Ship ahoy: NGOs welcome new law to curtail waste exports

A new EU regulation aims to halt waste exports and improve law enforcement and transparency, but contradictions on hazardous substances remain. Stéphane Arditi and Roberta Arbinolo report.

EU negotiators have reached a political agreement to update the waste shipment regulation. 

For decades, waste trade has allowed EU governments to ship off the true costs of waste management, shifting a significant health, environmental and social burden to receiving countries. In 2020, EU exports of waste to non-EU countries reached 32.7 million tonnes, an increase of 75% since 2004. The largest share of this waste was sent to Turkey (13.7 million tonnes), followed by India (2.9 million tonnes), the UK (1.8 million tonnes), Switzerland (1.6 million tonnes), Norway (1.5 million tonnes), Indonesia and Pakistan (1.4 million tonnes each). 

At the same time, hazardous waste exports mostly remain within the EU: in 2018, 7 million tonnes of the hazardous waste exports happened between member states, corresponding to approximately 91% of the total exports. 

The European Environmental Bureau, the Rethink Plastic alliance and the Break Free From Plastic movement had repeatedly urged the EU to take responsibility for its own waste.

The new text, which now needs to be formally adopted by the European Parliament and the Council, aims to steady the ship, by reducing exports of problematic waste beyond the EU, updating shipment procedures to reflect the objectives of a circular economy, and enhancing enforcement.

Stricter restrictions

The revised law will tighten the ban on waste exports. Waste shipments for disposal will be prohibited even within the EU, with very stringent exceptions. For instance, imports and exports of mixed municipal solid waste for disposal will not be authorized. On the other hand, shipments for recycling or other forms of waste recovery will still be possible. 

All waste export to non-OECD countries will be prohibited by default, complementing an existing ban on hazardous waste. This ban can only be lifted through a formal request and an assessment process. For plastics waste, the ban is even stronger as the deviation from it would be further restricted.  

Waste exports to OECD countries will still be authorised with a notification, prior informed consent by the countries of origin, transit and destination, for hazardous and problematic waste. This regime will also apply to all plastic waste, enabling greater control on these shipments: an important achievement for the NGO community, which has relentlessly raised awareness about the problematic nature of plastic waste. In Autumn 2023, more than 180,000 people signed a petition calling on the EU to ban plastic trash exports.

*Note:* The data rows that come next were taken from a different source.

(** A group is fetched; a later caller that races with nobody keeps it. *)
Lemma cache_entries_stay_witness :
  ∃ c c', groups_run same_group_twice groups_init = Some c ∧
          groups_run [GCall "space:2"; GAcquire 2;
                      GRespond 2 (Answer {| group := "Other" |})] c = Some c' ∧
          groups c' !! "space:1" = Some {| group := "Room" |}.
Proof.
  destruct (groups_run same_group_twice groups_init) as [c|] eqn:E;
    [|by vm_compute in E].
  destruct (groups_run [GCall "space:2"; GAcquire 2;
                        GRespond 2 (Answer {| group := "Other" |})] c)
    as [c'|] eqn:E'.
  - exists c, c'. split; [done|]. split; [done|].
    apply (proj2 cache_entries_stay same_group_twice _ c c' _ _ E E').
    vm_compute in E. injection E as <-. reflexivity.
  - exfalso. vm_compute in E. injection E as <-. by vm_compute in E'.
Defined.

(** After the failed fetch of the first caller, the second holds the lock. *)
Lemma lock_held_witness :
  ∃ c, users_run fetch_fails_then_retry users_init = Some c ∧
       users_lock c = true ∧
       ∃ i ids req, users_tasks c !! i = Some (UFetching ids req).
Proof.
  destruct (users_run fetch_fails_then_retry users_init) as [c|] eqn:E;
    [|by vm_compute in E].
  pose proof (proj1 lock_held_only_while_fetching fetch_fails_then_retry c E)
    as Hheld.
  assert (users_lock c = true) as Hl.
  { vm_compute in E. by injection E as <-. }
  exists c. split; [done|]. split; [done|]. by apply Hheld.
Defined.

End EntityCacheMore.


(** * Further properties of the post-connect bootstrap *)

Section BootstrapMore.
Import Bootstrap Observations.
Local Open Scope Z_scope.

Lemma insert_item_at_time (t : Z) (item : WorldItemLite)
    (items : list WorldItemLite) :
  at_time t (insert_item item items) = at_time t (item :: items).
Proof.
  unfold at_time. induction items as [|item' items IH]; [done|]. simpl.
  destruct (sort_timestamp item <? sort_timestamp item') eqn:E; [|done].
  apply Z.ltb_lt in E. rewrite filter_cons, IH, !filter_cons.
  destruct (decide (sort_timestamp item' = t)), (decide (sort_timestamp item = t));
    try done. lia.
Qed.

(** [items.sort(..., reverse=True)] as [sync] uses it: the result holds
    the same items, in descending order of timestamp, and items with equal
    timestamps keep the order they had. *)
Theorem sort_items_stable (items : list WorldItemLite) :
  sort_items items ≡ₚ items ∧
  Sorted not_older (sort_items items) ∧
  ∀ t, at_time t (sort_items items) = at_time t items.
Proof.
  split; [apply sort_items_perm|]. split; [apply sort_items_sorted|].
  intros t. induction items as [|item items IH]; [done|].
  cbn [sort_items foldr]. fold (sort_items items).
  rewrite insert_item_at_time. unfold at_time in *.
  by rewrite !filter_cons, IH.
Qed.

(** An effect is none of those listed. *)
Ltac not_listed :=
  let Hin := fresh "Hin" in
  intros Hin;
  repeat (apply elem_of_cons in Hin as [?|Hin]; [done|]);
  by apply elem_of_nil in Hin.

Lemma pushed_app (l k : list Effect) : pushed (l ++ k) = pushed l ++ pushed k.
Proof. apply omap_app. Qed.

In addition, all future waste shipments will be subject to stringent conditions, including a mandatory audit of the receiving facility, along with its inclusion in a publicly accessible registry. This registry will enlist facilities equipped with environmentally sound waste management systems (ESM), capable of responsibly treating various types of waste, including residues from recovery processes. This is a major improvement in addressing the oversight of recovery treatment residues, which saw big amounts of hard-to-recycle mixed waste or plastic waste end up as residues. 

More transparency

The new text foresees the implementation of a EU-wide digital system to record and monitor the shipment of waste, in integration with existing national systems, as well as a legal requirement to disclose public information on shipments monthly, including the type of exported waste, its origin and receiving facilities. This will empower civil society organisations to exert their watch dog role more effectively. 

Moreover, the revised law will make enforcement easier. While the current law already obliged EU member states to communicate their inspection plans and report on them, the new text introduces an enforcement group of national experts and grants the European Commission more leverage. While enforcement activities will remain the ultimate competency of national authorities, these forms of collaboration may help the most fragile or exposed countries – such as those with large port facilities or fewer expert staff – to ensure compliance. 

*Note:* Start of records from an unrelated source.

(** * Thread-title synchronisation engine of openclaw: a shallow embedding

    The development follows the TypeScript sources:
    - [conversation-title.ts] (two snapshots: the one that keeps attachment
      names through [normalizeAttachmentTokens], and the one that only strips
      placeholders through [stripMediaPlaceholderTokens]);
    - [thread-title.ts] ([applyThreadTitle] and the in-memory state store);
    - [thread-title-manager.ts] ([resolveRetryDelayMs], [markRenameAttempt],
      [markRenameResult], [classifyRenameError], the remembered titles,
      [sanitizeAiTitle] and [maybeGenerateAiThreadTitle]);
    - [thread-title-llm.ts] ([resolveThreadTitleLlmSettings] and the two
      snapshots of [generateThreadTitleViaLLM]);
    - [thread-title-provider.ts] of Slack and of Telegram (the classifiers
      of errors, the retry hooks, the keys and [setTitle] of Slack).

    JavaScript strings are modelled as Rocq strings whose characters stand for
    the UTF-16 code units below 256; JavaScript numbers that hold timestamps,
    delays and counters are modelled as integers ([Z]). *)

From Stdlib Require Import ZArith List String Ascii Bool Lia DecimalString.
Import ListNotations.
Local Open Scope string_scope.
Local Open Scope Z_scope.

(* ===================================================================== *)
(** * JavaScript string primitives *)
(* ===================================================================== *)

Module Js.

Definition code (c : ascii) : N := N_of_ascii c.

Definition in_range (lo hi c : ascii) : bool :=
  ((code lo <=? code c) && (code c <=? code hi))%N.

Definition dquote : ascii := "034"%char.
Definition backslash : ascii := "092"%char.

(** WhiteSpace and LineTerminator code units below 256: TAB, LF, VT, FF,
    CR, SPACE and NBSP. This is the set used by [trim] and by [\s]. *)
Definition is_space (c : ascii) : bool :=
  let n := code c in
  (((9 <=? n) && (n <=? 13)) || (n =? 32) || (n =? 160))%N.

(** [.] of a regular expression excludes the line terminators. *)
Definition is_line_terminator (c : ascii) : bool :=
  let n := code c in ((n =? 10) || (n =? 13))%N.

Definition is_digit (c : ascii) : bool := in_range "0" "9" c.

(** [\w]: used by [\b]. *)
Definition is_word (c : ascii) : bool :=
  in_range "a" "z" c || in_range "A" "Z" c || is_digit c || (c =? "_")%char.

(** [toLowerCase] on one code unit below 256. *)
Definition lower (c : ascii) : ascii :=
  let n := code c in
  if (((65 <=? n) && (n <=? 90))
      || ((192 <=? n) && (n <=? 222) && negb (n =? 215)))%N
  then ascii_of_N (n + 32) else c.

(** The simple upper-case mapping that stays below 256; it is the
    [Canonicalize] of a case-insensitive regular expression. *)
Definition upper (c : ascii) : ascii :=
  let n := code c in
  if (((97 <=? n) && (n <=? 122))
      || ((224 <=? n) && (n <=? 254) && negb (n =? 247)))%N
  then ascii_of_N (n - 32) else c.

Fixpoint toLowerCase (s : string) : string :=
  match s with
  | EmptyString => EmptyString
  | String c s' => String (lower c) (toLowerCase s')
  end.

Fixpoint trimStart (s : string) : string :=
  match s with
  | EmptyString => EmptyString
  | String c s' => if is_space c then trimStart s' else s
  end.

(** [trimEnd] drops the trailing white space: a character is kept when
    something that is not white space follows or when it is not white
    space itself. *)
Fixpoint trimEnd (s : string) : string :=
  match s with
  | EmptyString => EmptyString
  | String c s' =>
      match trimEnd s' with
      | EmptyString => if is_space c then EmptyString else String c EmptyString
      | t => String c t
      end
  end.

Definition trim (s : string) : string := trimEnd (trimStart s).

(** Truthiness of a string: the empty string is falsy. *)
Definition truthy (s : string) : bool :=
  match s with EmptyString => false | _ => true end.

(** Truthiness of [string | undefined]. *)
Definition truthy_opt (o : option string) : bool :=
  match o with Some s => truthy s | None => false end.

(** [x || undefined] for a string [x]. *)
Definition or_undefined (s : string) : option string :=
  if truthy s then Some s else None.

Definition len (s : string) : Z := Z.of_nat (String.length s).

(** [s.slice(0, n)] for an integer [n >= 0]. *)
Definition slice0 (n : Z) (s : string) : string :=
  substring 0 (Z.to_nat n) s.

(** [s.includes(t)]. *)
Fixpoint includes (t s : string) : bool :=
  if prefix t s then true
  else match s with
       | EmptyString => false
       | String _ s' => includes t s'
       end.

(** [s.split(sep)] for a one-character separator. *)
Fixpoint split_on (sep : ascii) (s : string) : list string :=
  match s with
  | EmptyString => [EmptyString]
  | String c s' =>
      match split_on sep s' with
      | [] => [EmptyString]
      | h :: t => if (c =? sep)%char then EmptyString :: h :: t
                  else String c h :: t
      end
  end.

(** [parts.join(sep)]. *)
Fixpoint join (sep : string) (parts : list string) : string :=
  match parts with
  | [] => EmptyString
  | [p] => p
  | p :: ps => p ++ sep ++ join sep ps
  end.

(** [String(n)] for an integer [n]. *)
Definition string_of_Z (n : Z) : string := NilZero.string_of_int (Z.to_int n).

(** [set.has(s)] for a [Set] of strings. *)
Definition set_has (set : list string) (s : string) : bool :=
  existsb (String.eqb s) set.

End Js.

(* ===================================================================== *)
(** * Regular expressions: a backtracking matcher

    The matcher follows the ECMAScript semantics of the constructs the
    sources use: greedy quantifiers, ordered alternation, [^], [$], [\b],
    character classes, one capturing group, and the [i] flag (characters are
    compared through their upper-case canonical form). *)
(* ===================================================================== *)

Module Re.

Inductive item : Type :=
| IChar (c : ascii)
| IRange (lo hi : ascii)
| ISpace
| IDigit.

Toxic contradictions: PVC and PFAs

While welcoming the provisions to tighten restrictions and increase transparency, environmental NGOs deem the measures on certain problematic materials and substances inadequate to contain the risk they pose to human health and the environment. 

Notably, the shipment of PVC and PTFE (Teflon) waste will still be authorized without any notification within the EU, as those polymers will remain on a specific EU green list, which deviates significantly from the international green list established under the Basel Convention on the Control of Transboundary Movements of Hazardous Wastes and their Disposal. 

Although one of the objectives of the revision was to ease the shipment of non-problematic waste within the EU, campaigners are deeply concerned to see PVC on a green list at a time when the EU Chemicals Agency (ECHA) has recognised it as problematic and is considering restricting its use. The same applies to PTFE, a highly toxic “forever chemical” (PFAs) which does not break down and remains in the environment for centuries, contaminating drinking water and causing severe diseases. A recent official document by the ECHA highlights the inadequacy of current regulatory measures in effectively addressing the alarming issue of PFAs. 

However, environmental NGOs hope that this contradiction, which is suspected as the result of intensive lobbying by the PVC and chemical industry, will not remain long-term, as the European Commission will have a chance to amend this EU green list after 60 months.